Lemma rb_erase_color_ok k : ∀ c m n,
  rbc c (S m) k → rbt Black m n →
  balanced (rb_erase_color k n) (before k ++ inorder n ++ after k).
Proof.
  induction k as [|f k IH]; intros c m n Hk Hn.
  { exists n, m. simpl. by rewrite app_nil_r. }
  destruct f as [pc px s|pc s px].
  - apply rbc_left in Hk as (Hk & cs & Hs & Hc). destruct cs.
    + inversion Hs as [|? sl sx sr Hl Hr|]; subst. rewrite (Hc eq_refl) in *.
      destruct Hk as [ck Hk]. cbn [rb_erase_color]. rewrite (blacken_black _ _ Hl).
      eapply balanced_eq; [eapply mended_last;
        [by apply erase_left_ok|eauto with userfs]|tree_list].
    + pose proof (erase_left_ok pc m n px s Hn Hs) as Hm.
      eapply balanced_eq; [eapply balanced_eq; [|reflexivity];
        inversion Hs; subst; cbn [rb_erase_color]; eapply mended_step;
        [exact Hm|exact Hk|intros; by eapply IH]|tree_list].
  - apply rbc_right in Hk as (Hk & cs & Hs & Hc). destruct cs.
    + inversion Hs as [|? sl sx sr Hl Hr|]; subst. rewrite (Hc eq_refl) in *.
      destruct Hk as [ck Hk]. cbn [rb_erase_color]. rewrite (blacken_black _ _ Hr).
      eapply balanced_eq; [eapply mended_last;
        [by apply erase_right_ok|eauto with userfs]|tree_list].
    + pose proof (erase_right_ok pc m n px s Hn Hs) as Hm.
      eapply balanced_eq; [eapply balanced_eq; [|reflexivity];
        inversion Hs; subst; cbn [rb_erase_color]; eapply mended_step;
        [exact Hm|exact Hk|intros; by eapply IH]|tree_list].
Qed.

(** The payload of a node has no part in its shape. *)
Lemma fits_payload k c l x y r : fits k (Node c l x r) → fits k (Node c l y r).
Proof.
  intros (ck & ct & m & Hk & Ht & Hc). exists ck, ct, m. split; [done|]. split; [|done].
  inversion Ht; subst; eauto with userfs.
Qed.

Lemma leftmost_ok l : ∀ fs K c x r fs' sc sx ch,
  leftmost fs c l x r = (fs', sc, sx, ch) → fits (fs ++ K) (Node c l x r) →
  fits (fs' ++ K) (Node sc Leaf sx ch) ∧ before (fs' ++ K) = before (fs ++ K)
  ∧ sx :: inorder ch ++ after (fs' ++ K) = inorder (Node c l x r) ++ after (fs ++ K).
Proof.
  induction l as [|c' l' IH x' r' _]; intros fs K c x r fs' sc sx ch; simpl.
  { intros [= <- <- <- <-] Hf. done. }
  intros E Hf. apply fits_left in Hf.
  apply (IH (InL c x r :: fs) K) in E as (H1 & H2 & H3); [|done].
  split; [done|]. split; [done|]. rewrite H3. tree_list.
Qed.

(** A node without a left child: its child is red, without children, and
    the node is black. *)
Lemma only_child c c' m x r :
  rbt c m (Node c' Leaf x r) → r = Leaf ∨ (c' = Black ∧ m = 1%nat ∧ rbt Black 1 (blacken r)).
Proof.
  inversion 1 as [|? ? ? ? Hl Hr|? cl cr ? ? ? Hl Hr]; subst; inversion Hl; subst;
    inversion Hr; subst; eauto 6 with userfs.
Qed.

(** The position of a node with at most one child, which takes its place. *)
Lemma erase_single k c x r :
  fits k (Node c Leaf x r) →
  balanced (if r is Leaf then if bool_decide (c = Black) then rb_erase_color k Leaf
                              else Ok (plug k Leaf)
            else Ok (plug k (blacken r)))
    (before k ++ inorder r ++ after k).
Proof.
  intros (ck & ct & m & Hk & Ht & Hc).
  destruct (only_child _ _ _ _ _ Ht) as [-> | (-> & -> & Hr)].
  - inversion Ht as [|? ? ? ? Hl Hr|? cl cr ? ? ? Hl Hr]; subst; inversion Hl; subst; simpl.
    + destruct Hc as [->|]; [|done].
      destruct (plug_rbt k Red Black 0 Leaf Hk) as [m' Hm]; [constructor|by left|].
      exists (plug k Leaf), m'. by rewrite inorder_plug.
    + apply (rb_erase_color_ok k ck 0 Leaf); [done|constructor].
  - destruct (plug_rbt k ck Black 1 (blacken r) Hk Hr) as [m' Hm]; [by right|].
    assert (E : balanced (Ok (plug k (blacken r))) (before k ++ inorder r ++ after k)).
    { exists (plug k (blacken r)), m'. by rewrite inorder_plug, inorder_blacken. }
    destruct r; [|done]. inversion Hr.
Qed.

Lemma fits_mirror k c l x : fits k (Node c l x Leaf) → fits k (Node c Leaf x l).
Proof.
  intros (ck & ct & m & Hk & Ht & Hc). exists ck, ct, m. split; [done|]. split; [|done].
  inversion Ht; subst; eauto with userfs.
Qed.

Lemma rb_erase_ok k c l x r :
  fits k (Node c l x r) →
  balanced (rb_erase k c l x r) (before k ++ (inorder l ++ inorder r) ++ after k).
Proof.
  intros Hf. unfold rb_erase, rb_erase_augmented.
  destruct l as [|lc ll lx lr], r as [|rc rl rx rr].
  - apply erase_single in Hf. done.
  - pose proof (erase_single _ _ _ _ Hf) as Hs.
    destruct Hf as (ck & ct & m & Hk & Ht & Hc).
    by destruct (only_child _ _ _ _ _ Ht) as [|(-> & _)].
  - apply fits_mirror in Hf. pose proof (erase_single _ _ _ _ Hf) as Hs.
    destruct Hf as (ck & ct & m & Hk & Ht & Hc). rewrite app_nil_r.
    by destruct (only_child _ _ _ _ _ Ht) as [|(-> & _)].
  - destruct (leftmost [] rc rl rx rr) as [[[fs sc] sx] ch] eqn:E.
    apply (fits_payload _ _ _ _ sx), fits_right in Hf.
    destruct (leftmost_ok _ [] _ _ _ _ _ _ _ _ E Hf) as (Hs & Hb & Ha).
    apply erase_single in Hs. eapply balanced_eq; [destruct ch; exact Hs|].
    rewrite Hb. cbn [before app]. rewrite <- !app_assoc. do 2 f_equal. exact Ha.
Qed.

(** ** Traversal *)
Lemma rb_first_ok t : rb_first t = head (inorder t).
Proof.
  induction t as [|c l IH x r _]; [done|]. simpl. destruct l; [done|].
  rewrite IH. simpl. rewrite <- app_assoc. by destruct (inorder l1).
Qed.

Lemma rb_last_ok t : rb_last t = last (inorder t).
Proof.
  induction t as [|c l _ x r IH]; [done|]. simpl. rewrite last_app_cons.
  destruct r as [|rc rl rx rr]; [done|].
  rewrite IH. simpl. by rewrite app_comm_cons, !last_app_cons.
Qed.

Fixpoint postorder t : list A :=
  match t with Leaf => [] | Node _ l x r => postorder l ++ postorder r ++ [x] end.

Fixpoint after_post k : list A :=
  match k with
  | [] => []
  | InL _ x r :: k' => postorder r ++ x :: after_post k'
  | InR _ _ x :: k' => x :: after_post k'
  end.

Lemma postorder_plug k t : ∃ pre, postorder (plug k t) = pre ++ postorder t ++ after_post k.
Proof.
  revert t. induction k as [|f k IH]; intros t; simpl.
  { exists []. by rewrite app_nil_r. }
  destruct (IH (fill f t)) as [pre ->]. destruct f as [c x r|c l x]; simpl.
  - exists pre. by rewrite <- !app_assoc.
  - exists (pre ++ postorder l). by rewrite <- !app_assoc.
Qed.

Lemma deepest_ok t : rb_left_deepest_node t = head (postorder t).
Proof.
  induction t as [|c l IHl x r IHr]; [done|]. simpl.
  destruct l as [|lc ll lx lr].
  - destruct r as [|rc rl rx rr]; [done|]. rewrite IHr. simpl.
    rewrite <- !app_assoc. destruct (postorder rl), (postorder rr); done.
  - rewrite IHl. simpl. rewrite <- !app_assoc. destruct (postorder ll), (postorder lr); done.
Qed.

Lemma payload_in t x : payload t = Some x → x ∈ inorder t.
Proof.
  destruct t; [done|]. intros [= ->]. simpl. apply elem_of_app. right. by left.
Qed.

Lemma length_position k : (length k ≤ length (before k ++ after k))%nat.
Proof.
  induction k as [|[c x r|c l x] k IH]; simpl; [lia|..];
    rewrite ?length_app in *; simpl; rewrite ?length_app; simpl; lia.
Qed.

Section walks.
Context `{EqDecision A}.

Lemma locate_absent t : ∀ k y, y ∉ inorder t → locate_from k t y = None.
Proof.
  induction t as [|c l IHl x r IHr]; intros k y Hy; [done|].
  simpl in *. apply not_elem_of_app in Hy as [Hl Hr].
  apply not_elem_of_cons in Hr as [Hx Hr].
  destruct (decide (x = y)); [done|]. by rewrite IHl, IHr.
Qed.

Lemma locate_plug_from k : ∀ K t y,
  y ∉ before k → y ∉ after k → locate_from K (plug k t) y = locate_from (k ++ K) t y.
Proof.
  induction k as [|f k IH]; intros K t y Hb Ha; [done|]. cbn [plug].
  destruct f as [c x r|c l x]; simpl in Hb, Ha.
  - apply not_elem_of_cons in Ha as [Hx Ha]. apply not_elem_of_app in Ha as [Hr Ha].
    rewrite IH by done. simpl. destruct (decide (x = y)); [done|].
    rewrite (locate_absent r) by done. by destruct (locate_from _ t y).
  - apply not_elem_of_app in Hb as [Hb Hl]. apply not_elem_of_app in Hl as [Hl Hx].
    rewrite IH by done. simpl. destruct (decide (x = y)).
    + subst. by destruct Hx; left.
    + by rewrite (locate_absent l) by done.
Qed.

(** The tree with one node singled out, all names different. *)
Definition here k (c : color) l x r : rb A := plug k (Node c l x r).

Lemma here_nodup k c l x r :
  NoDup (inorder (here k c l x r)) →
  x ∉ before k ∧ x ∉ after k ∧ x ∉ inorder l ∧ x ∉ inorder r.
Proof.
  unfold here. rewrite inorder_plug. simpl.
  intros (_ & Hb & Hn)%NoDup_app. apply NoDup_app in Hn as (Hn & Ha & _).
  apply NoDup_app in Hn as (_ & Hl & Hn). apply NoDup_cons in Hn as [Hr _].
  assert (Hx : x ∈ inorder l ++ x :: inorder r) by (apply elem_of_app; right; by left).
  repeat split; [|by apply Ha| |done].
  - intros H. apply (Hb x H). apply elem_of_app. by left.
  - intros H. apply (Hl x H). by left.
Qed.

Lemma locate_here k c l x r :
  NoDup (inorder (here k c l x r)) → locate (here k c l x r) x = Some (k, Node c l x r).
Proof.
  intros (Hb & Ha & _ & _)%here_nodup. unfold locate, here.
  rewrite locate_plug_from by done. rewrite app_nil_r. simpl. by destruct (decide (x = x)).
Qed.

Lemma links_here k c l x r :
  NoDup (inorder (here k c l x r)) → links_at (here k c l x r) x = Ok (links_of k l r).
Proof. intros H. unfold links_at. by rewrite locate_here. Qed.

(** Every name of a tree is that of a node in it. *)
Lemma locate_elem t : ∀ K y, y ∈ inorder t →
  ∃ k c l r, t = here k c l y r ∧ locate_from K t y = Some (k ++ K, Node c l y r).
Proof.
  induction t as [|c l IHl x r IHr]; intros K y Hy; [by apply elem_of_nil in Hy|].
  simpl in *. destruct (decide (x = y)) as [->|].
  { exists [], c, l, r. done. }
  destruct (decide (y ∈ inorder l)) as [Hl|Hl].
  - destruct (IHl (InL c x r :: K) y Hl) as (k & c' & l' & r' & -> & E).
    exists (k ++ [InL c x r]), c', l', r'. rewrite E. unfold here.
    split; [|by rewrite <- app_assoc].
    clear. generalize (Node c' l' y r'). induction k; intros t; simpl; [done|]. by rewrite <- IHk.
  - rewrite (locate_absent l) by done.
    assert (Hr : y ∈ inorder r) by (apply elem_of_app in Hy as [|[|]%elem_of_cons]; by subst).
    destruct (IHr (InR c l x :: K) y Hr) as (k & c' & l' & r' & -> & E).
    exists (k ++ [InR c l x]), c', l', r'. rewrite E. unfold here.
    split; [|by rewrite <- app_assoc].
    clear. generalize (Node c' l' y r'). induction k; intros t; simpl; [done|]. by rewrite <- IHk.
Qed.

Lemma climb_right_ok k : ∀ fuel c l x r,
  NoDup (inorder (here k c l x r)) → (length k ≤ fuel)%nat →
  climb_right fuel (here k c l x r) x (frame_payload <$> head k) = Ok (head (after k)).
Proof.
  induction k as [|f k IH]; intros fuel c l x r Hn Hf; [by destruct fuel|].
  destruct fuel as [|fuel]; [simpl in Hf; lia|].
  destruct f as [fc y s|fc s y]; cbn [climb_right head fmap option_fmap option_map frame_payload].
  - change (here (InL fc y s :: k) c l x r) with (here k fc (Node c l x r) y s) in *.
    rewrite links_here by done. cbn. destruct (decide (payload s = Some x)) as [E|]; [|done].
    exfalso. pose proof (here_nodup (InL fc y s :: k) c l x r Hn) as (_ & Ha & _).
    apply Ha. simpl. right. apply elem_of_app. left. by apply payload_in.
  - change (here (InR fc s y :: k) c l x r) with (here k fc s y (Node c l x r)) in *.
    rewrite links_here by done. cbn. destruct (decide (Some x = Some x)); [|done].
    apply IH; [done|simpl in Hf; lia].
Qed.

※ ※ ※

→ **Exercise goal**:
Wherever the string "constructor" appears in the entries above, return the line it appears on.

→ **Task response**:
      destruct (plug_rbt k Red Black 0 Leaf Hk) as [m' Hm]; [constructor|by left|].
    + apply (rb_erase_color_ok k ck 0 Leaf); [done|constructor].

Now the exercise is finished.